Life on Venus – the song

Life on Venus – the song

It’s exciting to hear that evidence has been found for extra-terrestrial life – not on Mars as most assumed, but in the clouds of Venus. This was a plot point in my Edwardian Glam Rock musical HG Wells & The Spiders From Mars.

Poster by Slim Smith

HG Wells & the Spiders From Mars was a one man play which was to star Oliver Senton as Wells. He was to act alongside an invisible man, or possibly a ghost, or possibly a figment of his imagination. Or – just possibly – alongside the transgressive liberating spirit of Ziggy Stardust, who fell to earth 70 years too early and found the wrong boy genius from Bromley.

The play was due to be directed by Daisy Campbell and performed at the Cockpit Theater in London in April. But the pandemic happened and, as you can imagine, all plans were scuppered.

Oliver Senton as HG Wells. Photo from producer Kate Alderton

Composer Tim Arnold, however, had already written music to my lyrics, and the song ‘Life on Venus’ was recorded before the whole thing was cancelled.

In the play, Wells has come up with a brand new idea, one never before put to paper – an invasion from an alien planet. The invisible spirit of Ziggy, however, knows that the first story of inter-planetary contact will frame mankind’s thinking about such things for centuries to come. As such he is adamant that Wells’s aliens should not come from Mars, the planet of war, but from Venus, the planet of love. The sexually-liberated Wells is tempted, but he ultimately doesn’t think his late-Victorian readership could accept an encounter with a planet of love, and all that entails. For the sake of decency and his career, he chooses fear over love, and the split with his muse begins.
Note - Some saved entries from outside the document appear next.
(* ===== verification/StatusProps.v ===== *)
(** What the status report promises of its text: units and percentages that are right for
    every count, and a text that does not depend on the order of a Go map. *)

From stdpp Require Import sorting.
From S2P Require Import Prelude GoStrings AwgStats Logging Ipc StatusText.

(** ** Rounding *)

Lemma round_half_even_err p q : 0 < q -> 2 * Z.abs (round_half_even p q * q - p) <= q.
Proof.
  intros Hq. unfold round_half_even. pose proof (Z.div_mod p q ltac:(lia)) as Hd. pose proof (Z.mod_pos_bound p q Hq).
  set (d := p / q) in *. set (r := p mod q) in *.
  destruct (Z.ltb_spec (2 * r) q); [nia|]. destruct (Z.ltb_spec q (2 * r)); [nia|]. destruct (Z.even d); nia.
Qed.

Lemma round_half_even_nonneg p q : 0 <= p -> 0 < q -> 0 <= round_half_even p q.
Proof.
  intros Hp Hq. unfold round_half_even. pose proof (Z.div_pos p q Hp Hq).
  repeat case_match; lia.
Qed.

(** The leading bit is where [ulp] says. *)
Lemma ulp_lower p q : 0 < p -> 0 < q ->
  let e := ulp p q + 52 in if 0 <=? e then q * 2 ^ e <= p else q <= p * 2 ^ (- e).
Proof.
  intros Hp Hq. unfold ulp. pose proof (Z.log2_spec p Hp) as [Hp1 Hp2]. pose proof (Z.log2_spec q Hq) as [Hq1 Hq2].
  pose proof (Z.log2_nonneg p). pose proof (Z.log2_nonneg q).
  set (lp := Z.log2 p) in *. set (lq := Z.log2 q) in *. rewrite Z.sub_add.
  destruct (Z.leb_spec 0 (lp - lq)) as [He|He].
  - destruct (Z.leb_spec (q * 2 ^ (lp - lq)) p) as [Hc|Hc]; [by rewrite (proj2 (Z.leb_le _ _) He)|].
    destruct (Z.leb_spec 0 (lp - lq - 1)) as [He1|He1].
    + replace (Z.succ lq) with (lq + 1) in Hq2 by lia. rewrite Z.pow_add_r, Z.pow_1_r in Hq2 by lia.
      replace lp with (lq + (lp - lq - 1) + 1) in Hp1 by lia. rewrite !Z.pow_add_r, Z.pow_1_r in Hp1 by lia.
      pose proof (Z.pow_pos_nonneg 2 (lp - lq - 1) ltac:(lia) He1). nia.
    + replace (- (lp - lq - 1)) with 1 by lia. rewrite Z.pow_1_r. replace lp with lq in Hp1 by lia.
      replace (Z.succ lq) with (lq + 1) in Hq2 by lia. rewrite Z.pow_add_r, Z.pow_1_r in Hq2 by lia. lia.
  - destruct (Z.leb_spec q (p * 2 ^ (- (lp - lq)))) as [Hc|Hc].
    + by rewrite (proj2 (Z.leb_gt 0 (lp - lq)) He).
    + rewrite (proj2 (Z.leb_gt 0 (lp - lq - 1))) by lia.
      replace (- (lp - lq - 1)) with (lq - lp + 1) by lia. replace (- (lp - lq)) with (lq - lp) in Hc by lia.
      rewrite Z.pow_add_r, Z.pow_1_r by lia. replace (Z.succ lq) with (lp + (lq - lp) + 1) in Hq2 by lia.
      rewrite !Z.pow_add_r, Z.pow_1_r in Hq2 by lia.
      pose proof (Z.pow_pos_nonneg 2 (lq - lp) ltac:(lia) ltac:(lia)). nia.
Qed.

(** A float64 is within one part in 2^53 of what it stands for. *)
Lemma fl_error p q : 0 <= p -> 0 < q ->
  let x := fl p q in 0 <= x.1 /\ 0 < x.2 /\ Z.abs (x.1 * q - p * x.2) * 2 ^ 53 <= p * x.2.
Proof.
  intros Hp Hq. unfold fl. destruct (Z.eqb_spec p 0) as [->|Hne]; [simpl; lia|].
  pose proof (ulp_lower p q ltac:(lia) Hq) as Hu. set (u := ulp p q) in *. simpl in Hu.
  destruct (Z.leb_spec 0 u) as [H0|H0]; cbn [fst snd].
  - rewrite (proj2 (Z.leb_le 0 (u + 52))), Z.pow_add_r in Hu by lia.
    pose proof (Z.pow_pos_nonneg 2 u ltac:(lia) H0).
    pose proof (round_half_even_err p (q * 2 ^ u) ltac:(nia)) as He.
    pose proof (round_half_even_nonneg p (q * 2 ^ u) Hp ltac:(nia)).
    set (m := round_half_even _ _) in *. split_and!; [nia|lia|].
    replace (m * 2 ^ u * q - p * 1) with (m * (q * 2 ^ u) - p) by ring. change (2 ^ 53) with (2 * 2 ^ 52). nia.
  - pose proof (Z.pow_pos_nonneg 2 (- u) ltac:(lia) ltac:(lia)).
    pose proof (round_half_even_err (p * 2 ^ (- u)) q Hq) as He.
    pose proof (round_half_even_nonneg (p * 2 ^ (- u)) q ltac:(nia) Hq).
    set (m := round_half_even _ _) in *. split_and!; [lia|lia|].
    assert (q * 2 ^ 52 <= p * 2 ^ (- u)) as Hl.
    { destruct (Z.leb_spec 0 (u + 52)) as [H52|H52].
      - replace (2 ^ 52) with (2 ^ (u + 52) * 2 ^ (- u)) by (rewrite <-Z.pow_add_r by lia; f_equal; lia). nia.
      - replace (- u) with (- (u + 52) + 52) by lia. rewrite Z.pow_add_r by lia. nia. }
    change (2 ^ 53) with (2 * 2 ^ 52). nia.
Qed.

(** ** Units *)

Definition unit_size (e : nat) : Z := 1024 ^ Z.of_nat (S e).

Lemma unit_size_S e : unit_size (S e) = unit_size e * 1024.
Proof. unfold unit_size. rewrite (Nat2Z.inj_succ (S e)), Z.pow_succ_r by lia. lia. Qed.

Lemma unit_size_pos e : 0 < unit_size e.
Proof. unfold unit_size. lia. Qed.

Lemma unit_size_fits e n : unit_size e <= n -> n < 2 ^ 64 -> (e <= 5)%nat.
Proof.
  intros H1 H2. destruct (decide (e <= 5)%nat) as [|Hn]; [done|]. exfalso.
  assert (1024 ^ 7 <= unit_size e) by (apply Z.pow_le_mono_r; lia). lia.
Qed.

Lemma unit_of_spec n fuel e : unit_size e <= n < 2 ^ 64 -> n < 1024 ^ Z.of_nat fuel * unit_size e ->
  exists e', unit_of fuel (n / unit_size e) (unit_size e) e = Some (unit_size e', e') /\
    unit_size e' <= n < unit_size (S e') /\ (e' <= 5)%nat.
Proof.
  revert e. induction fuel as [|fuel IH]; intros e Hn Hf; [simpl in Hf; lia|].
  simpl. pose proof (unit_size_pos e) as Hpos. destruct (Z.leb_spec 1024 (n / unit_size e)) as [Hc|Hc].
  - assert (unit_size (S e) <= n) as Hs.
    { rewrite unit_size_S. pose proof (Z.mul_div_le n (unit_size e) Hpos). nia. }
    rewrite Z.div_div, <-unit_size_S by lia. rewrite Z.mod_small by (pose proof (unit_size_pos (S e)); lia).
    apply IH; [lia|]. rewrite unit_size_S. rewrite Nat2Z.inj_succ, Z.pow_succ_r in Hf by lia. lia.
  - exists e. split; [done|]. split; [|apply (unit_size_fits e n); lia]. split; [lia|].
    rewrite unit_size_S. pose proof (Z.mul_succ_div_gt n (unit_size e) Hpos). nia.
Qed.

(** A count of bytes is shown in the right unit.  For every 64-bit count the loop ends
    in seven rounds with a unit that exists, and the divisor has not wrapped around; below
    1024 the count is shown as it is, and otherwise the number shown, with one decimal, is
    within 0.051 of the unit of the true value, the rounding of float64 included. *)
Theorem humanBytes_spec n :
  0 <= n < 2 ^ 64 ->
  (n < 1024 -> humanBytes n = Some (Itoa n +:+ " B")) /\
  (1024 <= n -> exists e c t, unit_chars !! e = Some c /\ unit_size e <= n < unit_size (S e) /\
     humanBytes n = Some ((Itoa (t / 10) +:+ "." +:+ Itoa (t mod 10)) +:+ " " +:+ c +:+ "iB") /\
     1000 * Z.abs (t * unit_size e - 10 * n) <= 510 * unit_size e).
Proof.
  intros Hn. unfold humanBytes. destruct (Z.ltb_spec n 1024) as [Hlt|Hge]; [by split; [|lia]|].
  split; [lia|]. intros _. change 1024 with (unit_size 0) in Hge.
  destruct (unit_of_spec n 7 0) as (e & Hu & He & H5); [lia|by apply (Z.lt_trans _ (2 ^ 64)); [lia|]|].
  change (unit_of 7 (n / 1024) 1024 0) with (unit_of 7 (n / unit_size 0) (unit_size 0) 0). rewrite Hu. simpl mbind.
  destruct (unit_chars !! e) as [c|] eqn:Hc.
  2:{ apply lookup_ge_None in Hc. simpl in Hc. lia. }
  exists e, c. simpl. pose proof (fl_error n 1 ltac:(lia) ltac:(lia)) as (Hf1 & Hf2 & Hf3).
  destruct (fl n 1) as [p q]. cbn [fst snd] in *. unfold fixed1.
  exists (tenths (p, q * unit_size e)). unfold tenths. cbn [fst snd]. split; [done|]. split; [done|]. split; [done|].
  pose proof (unit_size_pos e) as Hd. set (d := unit_size e) in *. rewrite unit_size_S in He. fold d in He.
  pose proof (round_half_even_err (p * 10) (q * d) ltac:(nia)) as Hr. set (t := round_half_even _ _) in *.
  apply (Z.mul_le_mono_pos_r _ _ q Hf2).
  assert (Hb : Z.abs (p - n * q) * 2 ^ 53 <= n * q) by (by rewrite Z.mul_1_r in Hf3).
  assert (Hk : Z.abs (p - n * q) * 2 ^ 43 <= d * q) by nia.
  assert (Ht : Z.abs (t * d - 10 * n) * q <= Z.abs (t * (q * d) - p * 10) + 10 * Z.abs (p - n * q)).
  { replace (Z.abs (t * d - 10 * n) * q) with (Z.abs ((t * d - 10 * n) * q)) by (rewrite Z.abs_mul, (Z.abs_eq q); lia).
    replace ((t * d - 10 * n) * q) with ((t * (q * d) - p * 10) + 10 * (p - n * q)) by ring. lia. }
  clear -Hr Hk Ht Hf2 Hd. set (x := d * q) in *. replace (q * d) with x in * by (unfold x; ring). nia.
Qed.

Lemma humanBytes_spec_witness :
  exists e c t, unit_chars !! e = Some c /\ unit_size e <= 1048575 < unit_size (S e) /\
     humanBytes 1048575 = Some ((Itoa (t / 10) +:+ "." +:+ Itoa (t mod 10)) +:+ " " +:+ c +:+ "iB") /\
     1000 * Z.abs (t * unit_size e - 10 * 1048575) <= 510 * unit_size e.
Proof. apply (humanBytes_spec 1048575); lia. Defined.

(** ** The share of lookups that were saved *)

(** What [formatDNSCache] prints. *)
Definition saved_percent (c : DNSCacheStatus) : Z :=
  let x := fl_div (fl_mul (fl (dc_Hits c + dc_Coalesced c) 1) (100, 1)) (fl (dc_Hits c + dc_Misses c + dc_Coalesced c) 1) in
  round_half_even x.1 x.2.

Lemma fl_bounds p q : 0 <= p -> 0 < q ->
  let x := fl p q in 0 <= x.1 /\ 0 < x.2 /\
    x.1 * q * 2 ^ 53 <= p * x.2 * (2 ^ 53 + 1) /\ p * x.2 * (2 ^ 53 - 1) <= x.1 * q * 2 ^ 53.
Proof. intros Hp Hq. destruct (fl_error p q Hp Hq) as (H1 & H2 & H3). split_and!; [done|done|lia|lia]. Qed.

(** Four roundings of a ratio that is at most one hundred stay below one hundred and a
    half. *)
Lemma ratio_bound (N s T a1 a2 b1 b2 t1 t2 c1 c2 : Z) :
  N = 2 ^ 53 -> 0 <= s <= T -> 0 < T -> 0 < a2 -> 0 < b2 -> 0 < t2 -> 0 < c2 -> 0 <= c1 ->
  a1 * N <= s * a2 * (N + 1) -> b1 * a2 * N <= 100 * a1 * b2 * (N + 1) ->
  T * t2 * (N - 1) <= t1 * N -> c1 * (b2 * t1) * N <= b1 * t2 * c2 * (N + 1) -> 2 * c1 < 201 * c2.
Proof.
  intros HN Hs HT Ha Hb Ht Hc Hc1 H1 H2 H3 H4.
  assert (H5 : b1 * (N * N) <= 100 * b2 * ((N + 1) * (N + 1)) * s).
  { apply (Z.mul_le_mono_pos_r _ _ a2 Ha). transitivity (100 * b2 * (N + 1) * (a1 * N)); [nia|].
    assert (0 <= 100 * b2 * (N + 1)) by nia. nia. }
  assert (H6 : c1 * t1 * (N * N * N) <= 100 * ((N + 1) * (N + 1) * (N + 1)) * (s * t2 * c2)).
  { apply (Z.mul_le_mono_pos_r _ _ b2 Hb). transitivity (b1 * (N * N) * (t2 * c2 * (N + 1))); [nia|].
    assert (0 <= t2 * c2 * (N + 1)) by nia. nia. }
  assert (H7 : s * t2 * c2 <= T * t2 * c2) by nia.
  assert (H8 : c1 * ((N - 1) * (N * N)) <= 100 * ((N + 1) * (N + 1) * (N + 1)) * c2).
  { apply (Z.mul_le_mono_pos_r _ _ (T * t2)); [nia|].
    transitivity (c1 * (N * N) * (t1 * N)); [|].
    - assert (0 <= c1 * (N * N)) by nia. nia.
    - assert (0 <= 100 * ((N + 1) * (N + 1) * (N + 1))) by nia. nia. }
  subst N. lia.
Qed.

(** The share of saved lookups is a percentage.  As long as the counters do not
    overflow together, what is printed is between 0 and 100, whatever float64 rounds on
    the way. *)
Theorem formatDNSCache_percent c local :
  0 <= dc_Hits c -> 0 <= dc_Misses c -> 0 <= dc_Coalesced c ->
  0 < dc_Hits c + dc_Misses c + dc_Coalesced c < 2 ^ 64 ->
  formatDNSCache c local =
    Ztoa (dc_Entries c) +:+ " entries, " +:+ Itoa (dc_Hits c) +:+ " hits, " +:+ Itoa (dc_Coalesced c) +:+ " coalesced, " +:+
    Itoa (dc_Misses c) +:+ " " +:+ (if local then "local" else "tunnel") +:+ " queries (" +:+
    Itoa (saved_percent c) +:+ "% saved)" /\
  0 <= saved_percent c <= 100.
Proof.
  intros Hh Hm Hc Ht. split.
  - unfold formatDNSCache. rewrite !Z.mod_small by lia. destruct (Z.eqb_spec (dc_Hits c + dc_Misses c + dc_Coalesced c) 0); [lia|done].
  - unfold saved_percent, fl_div, fl_mul.
    set (s := dc_Hits c + dc_Coalesced c). set (T := dc_Hits c + dc_Misses c + dc_Coalesced c) in *.
    destruct (fl_bounds s 1 ltac:(lia) ltac:(lia)) as (Ha1 & Ha2 & Ha3 & _). destruct (fl s 1) as [a1 a2]. cbn [fst snd] in *.
    destruct (fl_bounds (a1 * 100) (a2 * 1) ltac:(lia) ltac:(lia)) as (Hb1 & Hb2 & Hb3 & _).
    destruct (fl (a1 * 100) (a2 * 1)) as [b1 b2]. cbn [fst snd] in *.
    destruct (fl_bounds T 1 ltac:(lia) ltac:(lia)) as (Ht1 & Ht2 & _ & Ht4). destruct (fl T 1) as [t1 t2]. cbn [fst snd] in *.
    assert (0 < t1) by nia.
    destruct (fl_bounds (b1 * t2) (b2 * t1) ltac:(nia) ltac:(nia)) as (Hc1 & Hc2 & Hc3 & _).
    destruct (fl (b1 * t2) (b2 * t1)) as [c1 c2]. cbn [fst snd] in *.
    assert (2 * c1 < 201 * c2) as Hb by (apply (ratio_bound (2 ^ 53) s T a1 a2 b1 b2 t1 t2 c1 c2); lia).
    pose proof (round_half_even_err c1 c2 Hc2). pose proof (round_half_even_nonneg c1 c2 Hc1 Hc2).
    split; [done|]. set (r := round_half_even c1 c2) in *. nia.
Qed.

(** ** The order of a map *)

#[local] Instance name_le_antisymm : AntiSymm (=) name_le.
Proof.
  intros a b. unfold name_le, String.leb. rewrite (String.compare_antisym b a).
  destruct (String.compare a b) eqn:He; simpl; [|done|done]. intros _ _. by apply String.compare_eq_iff.
Qed.

(** A sorted list is determined by its elements. *)
Lemma merge_sort_order (l l' : list string) : l ≡ₚ l' -> merge_sort name_le l = merge_sort name_le l'.
Proof.
  intros Hp. apply (StronglySorted_unique name_le); [apply (StronglySorted_merge_sort _ _)..|].
  by rewrite !merge_sort_Permutation.
Qed.

(** The report does not depend on the order in which Go enumerates the map of the
    parameters, and shows every parameter in force exactly once, in the order of their
    names. *)
Theorem printStatus_deterministic Format now {w} (text : w -> string) keys keys' (st : Status w) :
  keys ≡ₚ keys' -> keys ≡ₚ (map_to_list (ts_AWGParams (st_Tunnel st))).*1 ->
  printStatus Format now text keys st = printStatus Format now text keys' st /\
  exists names, NoDup names /\ StronglySorted name_le names /\
    (forall k, k ∈ names <-> is_Some (ts_AWGParams (st_Tunnel st) !! k)) /\
    params_line keys (ts_AWGParams (st_Tunnel st)) =
      Join ((fun k => ToUpper k +:+ "=" +:+ default "" (ts_AWGParams (st_Tunnel st) !! k)) <$> names) " ".
Proof.
  intros Hp Hk. split.
  - assert (is_nil keys = is_nil keys') as Hn.
    { destruct keys, keys'; [done|by apply Permutation_nil_l in Hp|by apply Permutation_nil_r in Hp|done]. }
    unfold printStatus, tunnel_lines, params_line. by rewrite Hn, (merge_sort_order keys keys' Hp).
  - exists (merge_sort name_le keys). split_and!.
    + rewrite merge_sort_Permutation, Hk. apply NoDup_fst_map_to_list.
    + apply (StronglySorted_merge_sort _ _).
    + intros k. rewrite merge_sort_Permutation, Hk, list_elem_of_fmap. split.
      * intros ([k' v] & -> & Hin%elem_of_map_to_list). by exists v.
      * intros [v Hv]. exists (k, v). split; [done|]. by apply elem_of_map_to_list.
    + done.
Qed.

Lemma formatDNSCache_percent_witness :
  let c := MkDNSCacheStatus 2 1 0 3 in
  formatDNSCache c false = "3 entries, 2 hits, 0 coalesced, 1 tunnel queries (67% saved)" /\ 0 <= saved_percent c <= 100.
Proof.
  intros c. destruct (formatDNSCache_percent c false) as [_ H]; [simpl; lia..|]. split; [by vm_compute|exact H].
Defined.

(** A report with two parameters. *)
Definition sample_status : Status string :=
  MkStatus "running" "C:\client.conf"
    (MkTunnelStatus "connected" "" 0 0 0 0 "" None {["s1" := "15"; "jc" := "4"]} "" [] [] [] 1280 []
       (MkDNSCacheStatus 0 0 0 0) "")
    (MkSocksStatus "127.0.0.1:10808" true 1 30 0 0 0 0 0 0 false 0 0 0 0 0 0) (MkVersionStatus "" "" "" "" "" "" "" "" "") [] None.

Lemma printStatus_deterministic_witness :
  printStatus (fun _ => "") 0 id ["s1"; "jc"] sample_status = printStatus (fun _ => "") 0 id ["jc"; "s1"] sample_status /\
  params_line ["s1"; "jc"] (ts_AWGParams (st_Tunnel sample_status)) = "JC=4 S1=15".
Proof.
  split; [|by vm_compute]. apply (printStatus_deterministic (fun _ => "") 0 id); [apply Permutation_swap|].
  vm_compute. first [reflexivity|apply Permutation_swap].
Defined.

(** A report that is taken when a session has counted its unresolved name, and not yet its
    failure. *)
Lemma formatFailed_between :
  formatFailed ((st_Socks5 sample_status) <| ss_Failed := 1 |> <| ss_Unresolved := 2 |>) =
    "1 (2 names not resolved, -1 could not connect)" /\
  formatFailed ((st_Socks5 sample_status) <| ss_Failed := 0 |> <| ss_Unresolved := 1 |>) = "0".
Proof. by vm_compute. Qed.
That’s the background for the song ‘Life on Venus’. So you can imagine how hearing evidence of alien life from Venus rather than Mars, in this context, sounded like a positive omen of… well, something or other. It was welcome, put it that way. To celebrate our cloud-based Venusian neighbours Tim Arnold is putting the song Life on Venus online. You can stream it now on his Bandcamp page. We’ll leave it up for 23 days, and if you do want a permanent copy, there’s a Pay What You Want option available.

Art by Slim Smith

Welcome to the neighbourhood, Venusians!